Quote exactly and only this range of lines in the data below: the line that holds "(** What step 1 lets through. *)" to the line that holds "mk_rb_state (rb_lock_file s)", both included.

[Saved data entries]
──────────
(** C28: what the overlay restores.  Over a copy of the replica, with the
    seed layer the daemon kept, every byte gets its seed-time content, except
    in the chunks that were all zero at the seed point and have changed
    since: [seed.raw] has a hole there, and the copy keeps the new data. *)
Theorem overlay_restores S0 R l cf :
  seed_inv S0 R l -> (forall i, f_byte cf i = R i) ->
  exists o cf', overlay_seed step (sl_fd l) cf = (o, cf') /\
    forall i, 0 <= i < sl_size l ->
      let c := i / SEED_CHUNK in
      (saved_bit (sl_saved l) c = false \/ chunk_nonzero S0 (sl_size l) c -> f_byte cf' i = S0 i) /\
      (saved_bit (sl_saved l) c = true -> ~ chunk_nonzero S0 (sl_size l) c -> f_byte cf' i = R i).
Proof using Hstep laws Hdiv.
  intros [Hwf Hb] Hcf. destruct (overlay_seed_run (sl_fd l) cf) as (cf' & E & Hi).
  eexists _, cf'. split; [exact E|]. intros i Hr. cbn zeta.
  specialize (Hi i) as [Hin Hout]. rewrite (wf_file _ Hwf) in Hin, Hout.
  assert (Hblk : data_block B (sl_fd l) i -> exists j, 0 <= j < sl_size l /\
            j / SEED_CHUNK = i / SEED_CHUNK /\ f_data (sl_fd l) j = true).
  { intros (j & Hj & Hd). exists j. split_and!; [by apply (wf_data _ Hwf)..| |done].
    by apply (block_chunk Hdiv). }
  pose proof (Hb i Hr) as Hbi. unfold seed_byte in Hbi.
  destruct (saved_bit (sl_saved l) (i / SEED_CHUNK)) eqn:Es.
  - destruct Hbi as [Hnz Hz]. split.
    + intros [?|Hc]; [done|]. destruct (Hnz Hc) as [H1 H2]. rewrite Hin; [done|].
      split; [done|]. by exists i.
    + intros _ Hc. rewrite Hout; [apply Hcf|]. intros [_ (j & Hjr & Hj & Hd)%Hblk].
      pose proof (Hb j Hjr) as Hbj. unfold seed_byte in Hbj. rewrite Hj, Es in Hbj.
      rewrite (proj2 Hbj Hc) in Hd. done.
  - split; [|done]. intros _. destruct Hbi as [<- _]. rewrite Hout; [apply Hcf|].
    intros [_ (j & Hjr & Hj & Hd)%Hblk].
    pose proof (Hb j Hjr) as Hbj. unfold seed_byte in Hbj. rewrite Hj, Es in Hbj.
    rewrite (proj2 Hbj) in Hd. done.
Qed.
End OverlaySpec.

(** ** The program *)

(** What step 1 lets through. *)
Record check_ok (a : rb_args) (e : rb_env) (replica : file) : Prop := {
  ok_manifest : exists m, e_manifest e = Some m /\ m_base_end_seq m <> None;
  ok_replica : e_replica e = Some replica;
  ok_seed : a_source a = FromSeed -> e_seed e <> None;
  ok_dead st t : e_status e = Some (st, t) -> 60 <= e_now e - t \/ a_force a = true;
}.

Definition pg_upd (f : progress -> progress) (s : rb_state) : rb_state :=
  mk_rb_state (rb_lock_file s) (rb_lock_var s) (f (rb_pg s)) (rb_copy s) (rb_vm s).

Lemma fail_if_false b msg s : b = false -> fail_if b msg s = (Ok tt, s).
Proof. by intros ->. Qed.

Lemma fail_if_true b msg s : b = true -> fail_if b msg s = (Raise (RuntimeError msg), s).
Proof. by intros ->. Qed.

Lemma sm_bind_Raise {S A C} (m : SM S A) (f : A -> SM S C) s x s' :
  m s = (Raise x, s') -> (m ≫= f) s = (Raise x, s').
Proof. unfold mbind, SM_bind. by intros ->. Qed.

(** An [Exception]: what the program's [except] clause catches. *)
Definition catchable (x : exn) : Prop := forall msg, x <> SystemExit msg.
(* ===== verification/HostScript.v ===== *)
(** * Building the VM on the hypervisor (step 5 of [rkcdp/rkcdp-rebuild.py])

    The parameters of the VM, from [node.json] and the arguments, and the shell
    script sent to the Proxmox host: its text [host_script], and what [bash]
    does with it ([host_build]).  When the values that are put into the text
    have no character that means something to the shell, that is its commands
    one by one ([plain_build]); for any other text [bash] is a parameter, and
    may do anything.  [qm] is a parameter on the state of the host, with what
    its manual says as the class [Qm]. *)
From Stdlib Require Import Ascii.
From stdpp Require Import pretty.
From S2P Require Import Prelude PyString Target SshScript Files Seed Rebuild.

(** ** The parameters of the VM *)

(** The fields of [node.json] that describe the machine; the addresses in the
    order of the file. *)
Record hardware : Type := mk_hardware {
  hw_mem_mb : option Z;
  hw_cpus : option Z;
  hw_macs : list string;
  hw_firmware : option string;
}.

Record vm_args : Type := mk_vm_args {
  va_node : string;
  va_vmid : option Z;
  va_storage : string;
  va_bridge : string;
}.

(** [os.path.join(host_journal, "rebuild", os.path.basename(copy_path))] *)
Definition host_copy (host_journal copy_path : string) : string :=
  os_join (os_join host_journal "rebuild") (basename copy_path).

Definition vm_mem (hw : hardware) : Z := default 4096 (truthy (hw_mem_mb hw)).
Definition vm_cpus (hw : hardware) : Z := default 2 (truthy (hw_cpus hw)).

(** [next(iter(macs.values()), None)]; an empty address counts as none. *)
Definition vm_mac (hw : hardware) : option string :=
  match hw_macs hw with
  | mac :: _ => if bool_decide (mac = EmptyString) then None else Some mac
  | [] => None
  end.

Definition vm_net (hw : hardware) (a : vm_args) : string :=
  match vm_mac hw with
  | Some mac => "virtio=" +++ mac +++ ",bridge=" +++ va_bridge a
  | None => "virtio,bridge=" +++ va_bridge a
  end%string.

Definition vm_efi (hw : hardware) : bool := bool_decide (default "efi"%string (hw_firmware hw) = "efi"%string).

Definition vm_bios (hw : hardware) (a : vm_args) : string :=
  if vm_efi hw then ("--bios ovmf --efidisk0 " +++ va_storage a +++ ":1,efitype=4m,pre-enrolled-keys=0")%string
  else EmptyString.

(** ** The text of the script *)

Definition nl : string := String "010" EmptyString.
Definition dq : string := String "034" EmptyString.

Definition vmid_expr (a : vm_args) : string :=
  match truthy (va_vmid a) with
  | Some n => pretty n
  | None => "$(for n in $(seq 9100 9199); do qm status $n >/dev/null 2>&1 || { echo $n; break; }; done)"
  end%string.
──────────
• Result of the task:
(** What step 1 lets through. *)
Record check_ok (a : rb_args) (e : rb_env) (replica : file) : Prop := {
  ok_manifest : exists m, e_manifest e = Some m /\ m_base_end_seq m <> None;
  ok_replica : e_replica e = Some replica;
  ok_seed : a_source a = FromSeed -> e_seed e <> None;
  ok_dead st t : e_status e = Some (st, t) -> 60 <= e_now e - t \/ a_force a = true;
}.

Definition pg_upd (f : progress -> progress) (s : rb_state) : rb_state :=
  mk_rb_state (rb_lock_file s) (rb_lock_var s) (f (rb_pg s)) (rb_copy s) (rb_vm s).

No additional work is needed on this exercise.